Colloid cysts can be diagnosed by symptoms presented. Additional testing is required and the colloid cyst symptoms can resemble those of other diseases. MRI and CT scans are often used to confirm diagnosis.

== Treatment ==
There are various management options depending on the severity of symptoms and their effects on the patient. The main management options are observation, craniotomy for microsurgical resection, neuroendoscopic removal, stereotactic drainage, and CSF diversion with bilateral ventriculoperitoneal shunting placement.

===Surgical resection===
Multiple studies have discussed how to remove a colloid cyst. One option is an endoscopic removal. An endoscope is inserted into the brain via a small incision and then moved toward the tumor in the ventricular compartment. The tumor is hit with an electric current. The interior of the cyst is removed followed by the cyst wall. The electric current is then used to kill the remaining pieces of the cyst. This whole process, including closing of the incision and removal of the scope, is completed within 45 minutes to an hour. The patients are able to leave the hospital after 1 or 2 days. Quality of life is found to be better following endoscopic excision than microsurgery, with cysts smaller than 18 mm showing better cognitive outcome. Another study found that ventriculomegaly may not be a contraindication for endoscopic removal, as the condition has comparable complication rates. Another study experimented with a smaller retractor tube, 12 mm instead of 16–22 mm. The surgery was successful in removing the cyst; the smaller retractor tube minimized resection injury.

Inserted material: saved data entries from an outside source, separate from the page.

(* ===== verification/KeyBackend.v ===== *)
(** * The internal key backend

    [keys/src/key-manager.ts]: wallets in the vault, their accounts and
    signatures.  The backend keeps in memory, for each wallet, its accounts
    and the next index.

    It is written over the interface of a vault and proved against the
    [VaultContract], so every theorem holds of both vaults.  An operation is
    atomic; the two halves of [deriveAccount], before and after its last
    await on the vault, are definitions of their own, and a lemma shows what
    goes wrong when two calls overlap. *)
From S2P Require Import Prelude Bytes Text Json Errors Ids Bip39Words KeyDerivation Vault VaultSpec.
Local Open Scope Z_scope.

Record WalletInfo := mkWalletInfo {
  wn_id : string; wn_label : string; wn_provider : string; wn_accountCount : nat; wn_createdAt : string
}.
Record AccountInfo := mkAccountInfo { ai_index : Z; ai_address : string; ai_chain : Chain; ai_publicKey : string }.
Record SigningResult := mkSigning { sr_signature : bytes; sr_publicKey : bytes; sr_algorithm : string }.
Record ApiKeyInfo := mkApiKeyInfo { ki_id : string; ki_walletId : string; ki_token : string; ki_expiresAt : string }.
Record WalletState := mkState {
  ws_id : string; ws_label : string; ws_createdAt : string; ws_nextIndex : Z; ws_accounts : list AccountEntry
}.

(** Closes "the promise rejects or the result is an error". *)
Ltac no_answer := solve [by left | by right; eexists].

Section backend.
Context {V : VaultLib} {S : Type} {Ops : VaultOps S} (passphrase : string).
Record Backend := mkBackend { kb_vault : S; kb_states : omap string WalletState }.

(** ** Operations on the backend; [None]: the promise rejects *)
Definition KOp (A : Type) : Type := Backend → Backend * outcome A.
Definition kret {A} (r : outcome A) : KOp A := λ b, (b, r).
Definition kbind {A B} (m : KOp A) (f : A → KOp B) : KOp B := λ b,
  match m b with
  | (b', Some (Ok x)) => f x b'
  | (b', Some (Err e)) => (b', Some (Err e))
  | (b', None) => (b', None)
  end.
Definition of_vault {A} (f : S → outcome A) : KOp A := λ b, (b, f (kb_vault b)).
Definition on_vault {A} (f : S → S * outcome A) : KOp A := λ b,
  let '(s, r) := f (kb_vault b) in (mkBackend s (kb_states b), r).
Definition on_states (f : omap string WalletState → omap string WalletState) : KOp unit := λ b,
  (mkBackend (kb_vault b) (f (kb_states b)), Some (Ok tt)).
(** What throws inside an operation rejects its promise. *)
Definition of_throw {A} (r : throws A) : outcome A := match r with Ok x => Some (Ok x) | Err _ => None end.

(** ** Keys *)
Definition generateToken (random : bytes) : string := bytes_hex random.
(** Address and public key of an account, in hexadecimal. *)
Definition account_key (seed : bytes) (chain : Chain) (index : Z) : throws (string * string) :=
  match chain with
  | evm => d ← deriveEvmKey seed index; Ok (evm_address d, bytes_hex (evm_publicKey d))
  | ed25519 => d ← deriveEd25519Key seed index;
               let publicKeyHex := bytes_hex (ed_publicKey d) in Ok (publicKeyHex, publicKeyHex)
  end.
Definition signWithSeed (seed : bytes) (accountIndex : Z) (chain : Chain) (data : bytes) : throws SigningResult :=
  match chain with
  | evm =>
      derived ← deriveEvmKey seed accountIndex;
      sig ← kl_secp_sign (kl_sha256 data) (evm_privateKey derived);
      publicKey ← kl_secp_public (evm_privateKey derived) false;
      Ok (mkSigning sig publicKey "secp256k1")
  | ed25519 =>
      derived ← deriveEd25519Key seed accountIndex;
      Ok (mkSigning (kl_ed_sign data (ed_privateKey derived)) (kl_ed_public (ed_privateKey derived)) "ed25519")
  end.

(** ** The state of a wallet

    [i] is what the vault's calls take from outside, by call. *)
Definition getSeed (i : VaultInput) (walletId : string) : KOp (string * bytes) :=
  kbind (of_vault (v_readWallet i walletId passphrase)) (λ m, kret (Some (Ok (m, mnemonicToSeed m None)))).
Definition next_index (accounts : list AccountEntry) : Z := foldl (λ m e, Z.max m (ac_index e)) (-1) accounts + 1.
Definition ensureWalletState (i : nat → VaultInput) (walletId : string) : KOp (WalletState * bytes) := λ b,
  kbind (getSeed (i 0%nat) walletId) (λ ms,
    match om_get walletId (kb_states b) with
    | Some existing => kret (Some (Ok (existing, ms.2)))
    | None =>
        kbind (of_vault (v_listWallets (i 1%nat))) (λ infos,
        match List.find (λ w, bool_decide (wi_id w = walletId)) infos with
        | None => kret (missing "Wallet" walletId)
        | Some wallet =>
            kbind (of_vault (v_getWalletAccounts (i 2%nat) walletId)) (λ accounts,
            let state := mkState (wi_id wallet) (wi_label wallet) (wi_createdAt wallet) (next_index accounts) accounts in
            kbind (on_states (om_set walletId state)) (λ _, kret (Some (Ok (state, ms.2)))))
        end)
    end) b.
Definition chainAt (walletId : string) (index : Z) (states : omap string WalletState) : option Chain :=
  state ← om_get walletId states;
  ac_chain <$> List.find (λ a, ac_index a =? index) (ws_accounts state).
Definition resolveAndSign (walletId : string) (seed : bytes) (accountIndex : Z) (data : bytes) : KOp SigningResult := λ b,
  match chainAt walletId accountIndex (kb_states b) with
  | None => kret (missing "Account" (walletId +:+ "/" +:+ pretty accountIndex)) b
  | Some chain => kret (of_throw (signWithSeed seed accountIndex chain data)) b
  end.

(** ** Wallets *)
Definition info_out (w : WalletFileInfo) : WalletInfo :=
  mkWalletInfo (wi_id w) (wi_label w) "internal" (wi_accountCount w) (wi_createdAt w).
Definition createWallet (i : VaultInput) (uuid : string) (entropy : bytes) (now label : string) : KOp WalletInfo :=
  kbind (kret (of_throw (generateMnemonic entropy))) (λ mnemonic,
  kbind (on_vault (v_createWallet i uuid label mnemonic passphrase)) (λ _,
  kbind (on_states (om_set uuid (mkState uuid label now 0 []))) (λ _,
  kret (Some (Ok (mkWalletInfo uuid label "internal" 0 now)))))).
Definition deleteWallet (i : VaultInput) (walletId : string) : KOp unit :=
  kbind (on_vault (v_deleteWallet i walletId)) (λ _, on_states (om_delete walletId)).
Definition listWallets (i : VaultInput) : KOp (list WalletInfo) :=
  kbind (of_vault (v_listWallets i)) (λ infos, kret (Some (Ok (map info_out infos)))).
Definition getWallet (i : VaultInput) (walletId : string) : KOp WalletInfo :=
  kbind (of_vault (v_listWallets i)) (λ infos,
  match List.find (λ w, bool_decide (wi_id w = walletId)) infos with
  | None => kret (missing "Wallet" walletId)
  | Some found => kret (Some (Ok (info_out found)))
  end).

(** ** Accounts

    Up to the update of the vault, and from there on; [derive_finish] writes
    to the state object the call began with, the one in the cache. *)
Record Derivation := mkDerivation { de_info : AccountInfo; de_accounts : list AccountEntry }.
Definition derive_start (i : nat → VaultInput) (walletId : string) (chain : Chain) : KOp Derivation :=
  kbind (ensureWalletState i walletId) (λ '(state, seed),
  let index := ws_nextIndex state in
  kbind (kret (of_throw (account_key seed chain index))) (λ '(address, publicKeyHex),
  kret (Some (Ok (mkDerivation (mkAccountInfo index address chain publicKeyHex)
                    (ws_accounts state ++ [mkAccount index chain address])))))).
Definition advance (index : Z) (accounts : list AccountEntry) (st : WalletState) : WalletState :=
  mkState (ws_id st) (ws_label st) (ws_createdAt st) (index + 1) accounts.
Definition derive_finish (i : VaultInput) (walletId : string) (d : Derivation) : KOp AccountInfo :=
  kbind (on_vault (v_updateWalletAccounts i walletId (de_accounts d))) (λ _,
  kbind (on_states (λ states,
    match om_get walletId states with
    | Some state => om_set walletId (advance (ai_index (de_info d)) (de_accounts d) state) states
    | None => states
    end)) (λ _, kret (Some (Ok (de_info d))))).
Definition deriveAccount (i : nat → VaultInput) (walletId : string) (chain : Chain) : KOp AccountInfo :=
  kbind (derive_start i walletId chain) (λ d, derive_finish (i 3%nat) walletId d).
Fixpoint account_infos (seed : bytes) (accounts : list AccountEntry) : throws (list AccountInfo) :=
  match accounts with
  | [] => Ok []
  | e :: accounts =>
      k ← account_key seed (ac_chain e) (ac_index e);
      infos ← account_infos seed accounts;
      Ok (mkAccountInfo (ac_index e) (ac_address e) (ac_chain e) k.2 :: infos)
  end.
Definition listAccounts (i : nat → VaultInput) (walletId : string) : KOp (list AccountInfo) :=
  kbind (ensureWalletState i walletId) (λ '(state, seed),
  kret (of_throw (account_infos seed (ws_accounts state)))).
Definition getXmtpIdentityKey (i : nat → VaultInput) (walletId : string) (accountIndex : Z) : KOp string :=
  kbind (ensureWalletState i walletId) (λ '(state, seed),
  match List.find (λ e, (ac_index e =? accountIndex) && bool_decide (ac_chain e = evm)) (ws_accounts state) with
  | None => kret (missing "EvmAccount" (walletId +:+ "/" +:+ pretty accountIndex))
  | Some _ => kret (of_throw (derived ← deriveEvmKey seed accountIndex; Ok ("0x" +:+ bytes_hex (evm_privateKey derived))))
  end).

(** ** Signatures and API keys *)
Definition sign (i : VaultInput) (walletId : string) (accountIndex : Z) (data : bytes) : KOp SigningResult :=
  kbind (getSeed i walletId) (λ ms, resolveAndSign walletId ms.2 accountIndex data).
Definition createApiKey (i : nat → VaultInput) (random : bytes) (walletId credentialId expiresAt : string) : KOp ApiKeyInfo :=
  kbind (of_vault (v_readWallet (i 0%nat) walletId passphrase)) (λ mnemonic,
  let token := generateToken random in
  kbind (on_vault (v_createApiKey (i 1%nat) credentialId walletId mnemonic token expiresAt)) (λ _,
  kret (Some (Ok (mkApiKeyInfo credentialId walletId token expiresAt))))).
Definition revokeApiKey (i : VaultInput) (keyId : string) : KOp unit := on_vault (v_revokeApiKey i keyId).
Definition signWithApiKey (i : VaultInput) (token : string) (accountIndex : Z) (data : bytes) : KOp SigningResult :=
  kbind (of_vault (v_readApiKey i token)) (λ '(mnemonic, walletId),
  resolveAndSign walletId (mnemonicToSeed mnemonic None) accountIndex data).
(** The process ends and a new one starts over the same vault. *)
Definition restart (b : Backend) : Backend := mkBackend (kb_vault b) [].
End backend.

(** ** What stays true

    Texts of printable ASCII without quotes and backslashes survive UTF-8
    and JSON. *)
Definition printable_char (c : ascii) : bool := let n := nat_of_ascii c in ((32 <=? n) && (n <=? 126))%nat.
Definition plain_char (c : ascii) : bool :=
  printable_char c && negb (nat_of_ascii c =? 34)%nat && negb (nat_of_ascii c =? 92)%nat.
Definition printable (s : string) : bool := str_forallb printable_char s.
Definition plain_text (s : string) : bool := str_forallb plain_char s.
Class TextLaws `{VaultLib} : Prop := {
  law_text s : printable s = true → text_ok s;
  law_payload m id : plain_text m = true → plain_text id = true →
    vl_parse (api_key_payload m id) = Some (JObj [("mnemonic", JStr m); ("walletId", JStr id)])
}.

Section spec.
Context {V : VaultLib} {Texts : TextLaws} {S : Type} {Ops : VaultOps S} (R : S → AbsVault → Prop)
  {C : VaultContract S R} (passphrase : string).
Implicit Types (b : Backend (S := S)) (a : AbsVault).

(** The accounts of a wallet are numbered from zero, each with the address of
    the key derived at its number. *)
Definition accounts_ok (seed : bytes) (accounts : list AccountEntry) : Prop :=
  ∀ k e, accounts !! k = Some e → ac_index e = Z.of_nat k ∧
    ∃ publicKey, account_key seed (ac_chain e) (ac_index e) = Ok (ac_address e, publicKey).
Definition seed_of (w : AbsWallet) : bytes := mnemonicToSeed (aw_mnemonic w) None.
Record wallet_ok (id : string) (w : AbsWallet) : Prop := {
  wo_passphrase : aw_passphrase w = passphrase;
  wo_id : plain_text id = true;
  wo_mnemonic : plain_text (aw_mnemonic w) = true;
  wo_accounts : accounts_ok (seed_of w) (aw_accounts w)
}.
(** A key holds the mnemonic of its wallet, as long as there is one. *)
Record abs_ok a : Prop := {
  ao_wallets : ∀ id w, av_wallets a !! id = Some w → wallet_ok id w;
  ao_keys : ∀ id k w, av_keys a !! id = Some k → av_wallets a !! ak_walletId k = Some w →
    ak_mnemonic k = aw_mnemonic w;
  ao_tokens : ∀ i j k k', av_keys a !! i = Some k → av_keys a !! j = Some k' → ak_token k = ak_token k' → i = j
}.
(** The state in memory is that of the vault. *)
Definition cached a (id : string) (st : WalletState) : Prop :=
  ∃ w, av_wallets a !! id = Some w ∧ ws_accounts st = aw_accounts w ∧
    ws_nextIndex st = Z.of_nat (length (aw_accounts w)).
Record binv b a : Prop := {
  bi_vault : R (kb_vault b) a;
  bi_abs : abs_ok a;
  bi_states : ∀ id st, om_get id (kb_states b) = Some st → cached a id st
}.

Neuroendoscopic third ventriculostomy during surgery can be used to prevent further postoperative hydrocephalus. This removes the need for insertion of bilateral shunts.

Patients who have had a colloid cyst removed from the third ventricle sometimes experience some difficulty with day‐to‐day memory. Mammillary body atrophy in patients with surgical removal of colloid cysts indicates that this atrophy is partly due to a loss of temporal lobe projections in the fornix.